Environ 200 agriculteurs ont bloqué vendredi les Champs-Elysées pour dire leur inquiétude de voir le gouvernement interdire l'usage de produits phytosanitaires, comme le désherbant glyphosate, qu'ils jugent indispensables pour conserver "l'excellence agricole française".

"Macron tue les agriculteurs". Sous les bannières "Macron tue", la manifestation, organisée par plusieurs fédérations départementales du premier syndicat agricole, la FNSEA, et l'organisation des Jeunes agriculteurs, a bloqué partiellement la circulation à 7h. "Soja argentin : OGM", était-il écrit sur un conteneur placé à l'entrée de l'avenue, jonchée de paille. Les manifestants protestaient contre la possibilité d'importer des produits agricoles traités avec des herbicides comme le glyphosate, craignant une décision gouvernementale interdisant unilatéralement de tels produits en France.

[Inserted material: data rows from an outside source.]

Lemma zlen_splice p x l : 0 <= p -> p + zlen x <= zlen l -> zlen (splice p x l) = zlen l.
Proof. intros. unfold splice. zlia. Qed.

Lemma lookup_splice p x l k :
  0 <= p -> p + zlen x <= zlen l ->
  splice p x l !! k = if (p <=? Z.of_nat k) && (Z.of_nat k <? p + zlen x) then x !! (k - Z.to_nat p)%nat else l !! k.
Proof.
  intros Hp Hx. unfold splice, ztake, zdrop, zlen in *.
  assert (Ht : length (take (Z.to_nat p) l) = Z.to_nat p) by (rewrite length_take; lia).
  destruct (p <=? Z.of_nat k) eqn:E1; breflect; cbn [andb].
  - rewrite lookup_app_r by lia. rewrite Ht.
    destruct (Z.of_nat k <? p + Z.of_nat (length x)) eqn:E2; breflect.
    + by rewrite lookup_app_l by lia.
    + rewrite lookup_app_r by lia. rewrite lookup_drop. f_equal. lia.
  - rewrite lookup_app_l by lia. by rewrite lookup_take_lt by lia.
Qed.

(** Copying the whole content of another buffer to index [p] of the content: the
    content grows when the bytes reach past its end. *)
Lemma buf_copy_range_conc pre c post spre x spost p :
  0 <= p ->
  buf_copy_range (conc pre c post) p (conc spre x spost) 0 (zlen x) =
    Ret (if p + zlen x <=? zlen c + zlen post
         then (let d := splice p x (c ++ post) in
               let n := Z.max (zlen c) (p + zlen x) in conc pre (ztake n d) (zdrop n d), true)
         else (conc pre c post, false)).
Proof.
  intros Hp. unfold buf_copy_range. cbn [len offset capacity conc]. zlen_facts.
  destruct (p + zlen x <=? zlen c + zlen post) eqn:E; breflect; bdecide; [|done].
  unfold buf_load, buf_store. cbn [data conc].
  rewrite (load_eq _ spre x spost); [|done|lia|done]. cbn [mbind outcome_mbind].
  set (l := c ++ post). assert (Hl : zlen l = zlen c + zlen post) by (unfold l; zlia).
  rewrite (store_eq _ (pre ++ ztake p l) (ztake (zlen x) (zdrop p l)) (zdrop (p + zlen x) l)).
  - cbn [mbind outcome_mbind]. set (n := Z.max _ _).
    assert (Hs : zlen (splice p x l) = zlen l) by (apply zlen_splice; lia).
    do 2 f_equal. unfold set_len; cbn [capacity offset len data].
    assert (Hd : (pre ++ ztake p l) ++ x ++ zdrop (p + zlen x) l = pre ++ ztake n (splice p x l) ++ zdrop n (splice p x l)).
    { rewrite ztake_zdrop. unfold splice. by rewrite <- app_assoc. }
    rewrite Hd. bcase; apply mkbuffer_conc; autorewrite with zlen; rewrite ?Hs; cbn [capacity offset len conc]; try done; lia.
  - rewrite <- zdrop_zdrop by lia. by rewrite <- app_assoc, ztake_zdrop, ztake_zdrop.
  - autorewrite with zlen. lia.
  - autorewrite with zlen. lia.
Qed.

Lemma fits_write pre c post src :
  fits pre c post -> zlen src <= zlen post -> fits pre (c ++ src) (zdrop (zlen src) post).
Proof. unfold fits; intros; zlia. Qed.

Lemma fits_prepend pre c post src :
  fits pre c post -> zlen src <= zlen pre -> fits (ztake (zlen pre - zlen src) pre) (src ++ c) post.
Proof. unfold fits; intros; zlia. Qed.

Lemma fits_advance pre c post n :
  fits pre c post -> 0 <= n <= zlen c -> fits (pre ++ ztake n c) (zdrop n c) post.
Proof. unfold fits; intros; zlia. Qed.

#[export] Hint Resolve conc_wf fits_write fits_prepend fits_advance : vpn.
(** Accepting a packet. *)
Lemma accept_rel bt now m win pin :
  0 < bt -> SEQ_EXPIRED < now -> net_ok pin -> mon_rel bt m win -> mon_accepts bt m pin = true ->
  exists win', window_add now bt (m_time m, m_id m, win) pin = (net_time pin, m_id (mon_accept now m pin), win') /\
    mon_rel bt (mon_accept now m pin) win'.
Proof.
  intros Hbt Hnow Hp HR Hacc. pose proof (window_test_mon bt m win pin Hp HR) as Ht. rewrite Hacc in Ht.
  pose proof HR as [Hsh Hfl Hseen Hslot]. pose proof (window_slide_spec bt _ _ win pin Hbt Hsh Hp Ht) as Hsl.
  assert (Hnz : 0 < net_id pin /\ (m_time m < net_time pin \/ net_time pin = m_time m /\ m_floor m < net_id pin /\ pin ∉ (m_seen m).*1)).
  { unfold mon_accepts in Hacc. destruct Hp as [Hpu _]. unfold is_u32 in Hpu. 
    rewrite andb_true_iff, orb_true_iff, andb_true_iff, orb_true_iff, !andb_true_iff, negb_true_iff, Z.eqb_neq, Z.eqb_eq, !Z.ltb_lt, bool_decide_eq_true in Hacc.
    destruct Hacc as [Hz Hacc].
    split; [lia|]. destruct Hacc as [?|[Et [Hi|[[_ Hf] Hin]]]]; [by left|right..]; [|done].
    split; [done|]. split; [lia|]. intros [a Ha]%seen_pair. destruct (Hseen _ _ Ha) as (_ & _ & Hle). specialize (Hle ltac:(lia)). lia. }
  destruct Hnz as [Hpos Hnew]. unfold window_add.
  destruct (window_slide bt (m_time m, m_id m, win) pin) as [[time' id'] win1] eqn:Ew. destruct Hsl as (-> & -> & Hd & Hle & Hsh' & Hs).
  set (m' := mon_accept now m pin). change (if m_time m <? net_time pin then net_id pin else m_id m `max` net_id pin) with (m_id m') in *.
  pose proof (window_mark_spec now (net_time pin) (m_id m') win1 pin) as Hm.
  destruct (window_mark_shape bt now (net_time pin) (m_id m') win1 pin Hsh' Hd) as (win' & E & Hsh2 & _).
  rewrite E in Hm |- *. cbn [snd] in Hm.
  exists win'. split; [done|].
  assert (Hfloor : m_floor m' = m_floor m /\ net_time pin = m_time m \/ m_floor m' = 0 /\ m_time m < net_time pin).
  { cbn. bcase; lia. }
  assert (Hid' : net_id pin <= m_id m' /\ (net_time pin = m_time m -> m_id m <= m_id m')) by (cbn; bcase; lia).
  split; [exact Hsh2|lia| |].
  - intros q a [[= -> ->]|H]%elem_of_cons; [change (m_time m') with (net_time pin); lia|]. destruct (Hseen q a H) as (H1 & H2 & H3).
    change (m_time m') with (net_time pin). split; [done|]. split; [lia|]. intros Hq. destruct Hfloor as [[_ Et]|[_ Et]]; [|lia]. specialize (H3 ltac:(lia)). lia.
  - intros k v Hk. destruct (Hm k v Hnow Hd Hk) as [[-> ->]|[Hne Hk1]]; unfold slot_ok; change (m_time m') with (net_time pin); change (m_seen m') with ((pin, now) :: m_seen m).
    + split; [destruct Hfloor as [[-> ?]|[-> _]]; [destruct Hnew as [|(_ & ? & _)]; lia|lia]|]. intros _. split.
      * intros a [[= _ ->]|Ha]%elem_of_cons; [done|]. exfalso. replace (mknet _ _) with pin in Ha by (by destruct pin).
        destruct (Hseen _ _ Ha) as (_ & H2 & _). destruct Hnew as [|(_ & _ & Hn)]; [lia|]. apply Hn. by apply (list_elem_of_fmap_2 fst (m_seen m) (pin, a)).
      * intros Hn. exfalso. apply Hn. replace (mknet _ _) with pin by (by destruct pin). cbn. by left.
    + assert (Hseen' : forall a, (mknet (m_id m' - Z.of_nat k) (net_time pin), a) ∈ (pin, now) :: m_seen m ->
        (mknet (m_id m' - Z.of_nat k) (net_time pin), a) ∈ m_seen m).
      { intros a [Ha|Ha]%elem_of_cons; [|done]. exfalso. apply Hne. injection Ha as Ha _. by rewrite <- Ha. }
      destruct (Hs k v Hk1) as [Hpos' [[-> Hfree]|(Et & k0 & Hk0 & Ek)]].
      * split; [intros; exfalso; destruct Hfloor as [[Ef ?]|[Ef ?]]; rewrite Ef in *; destruct Hfree; lia|]. intros _. split; [|done].
        intros a Ha%Hseen'. destruct (Hseen _ _ Ha) as (_ & H2 & H3). cbn [net_id net_time] in H2, H3. exfalso. destruct Hfree; [lia|].
        destruct (decide (net_time pin = m_time m)) as [Eq|]; [specialize (H3 Eq); lia|lia].
      * destruct Hfloor as [[-> _]|[_ ?]]; [|lia]. destruct (Hslot k0 v Hk0) as [H1 H2]. rewrite Ek in *. rewrite Et in *.
        split; [done|]. intros Hf. destruct (H2 Hf) as [Ha Hn]. split; [auto|]. intros Hnin. apply Hn. intros Hin. apply Hnin. by right.
Qed.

Crédit : Aude Vernuccio/Europe 1

"Il faudrait soutenir l'agriculture française sinon elle va disparaître et on aura recours massivement à des importations de produits alimentaires qui sont cultivés dans des conditions phytosanitaires bien plus déplorables que les nôtres", a déclaré Damien Greffin, président de la FDSEA d'Île-de-France. "Emmanuel Macron veut être le Monsieur Propre du monde mais il est le fossoyeur de l'agriculture", a affirmé Frédéric Arnoult, président des Jeunes agriculteurs d'Île-de-France.

Reçus à l'Élysée. Le blocage a été levé en milieu de matinée après qu'une délégation a été reçue environ une heure à l'Élysée par la conseillère agricole Audrey Bourrolleau. "On a acté nos désaccords. On a surtout bien compris qu'au sein de ce gouvernement tout le monde n'était pas sur la même ligne", a déclaré Damien Greffin à l'issue de la rencontre. Audrey Bourolleau leur a affirmé que la sortie "progressive" du glyphosate en France se ferait "avec méthode et dialogue", dans le cadre notamment des états généraux de l'alimentation.

La France s'oppose à la Commission européenne. Mais elle a réaffirmé que "l'engagement de campagne" pris par Emmanuel Macron de voter contre la proposition de la Commission Européenne de renouvellement de la licence du glyphosate "sera tenu", selon l'Élysée. En juillet, la Commission européenne a proposé le renouvellement pour dix ans de la licence du glyphosate qui expire fin 2017. Le vote sur l'autorisation de cet herbicide, le plus répandu en Europe, pourrait avoir lieu le 5 ou 6 octobre au sein d'un comité d'experts.  La France a annoncé qu'elle voterait contre la proposition de la Commission. Elle a une position-clé car une majorité qualifiée est requise.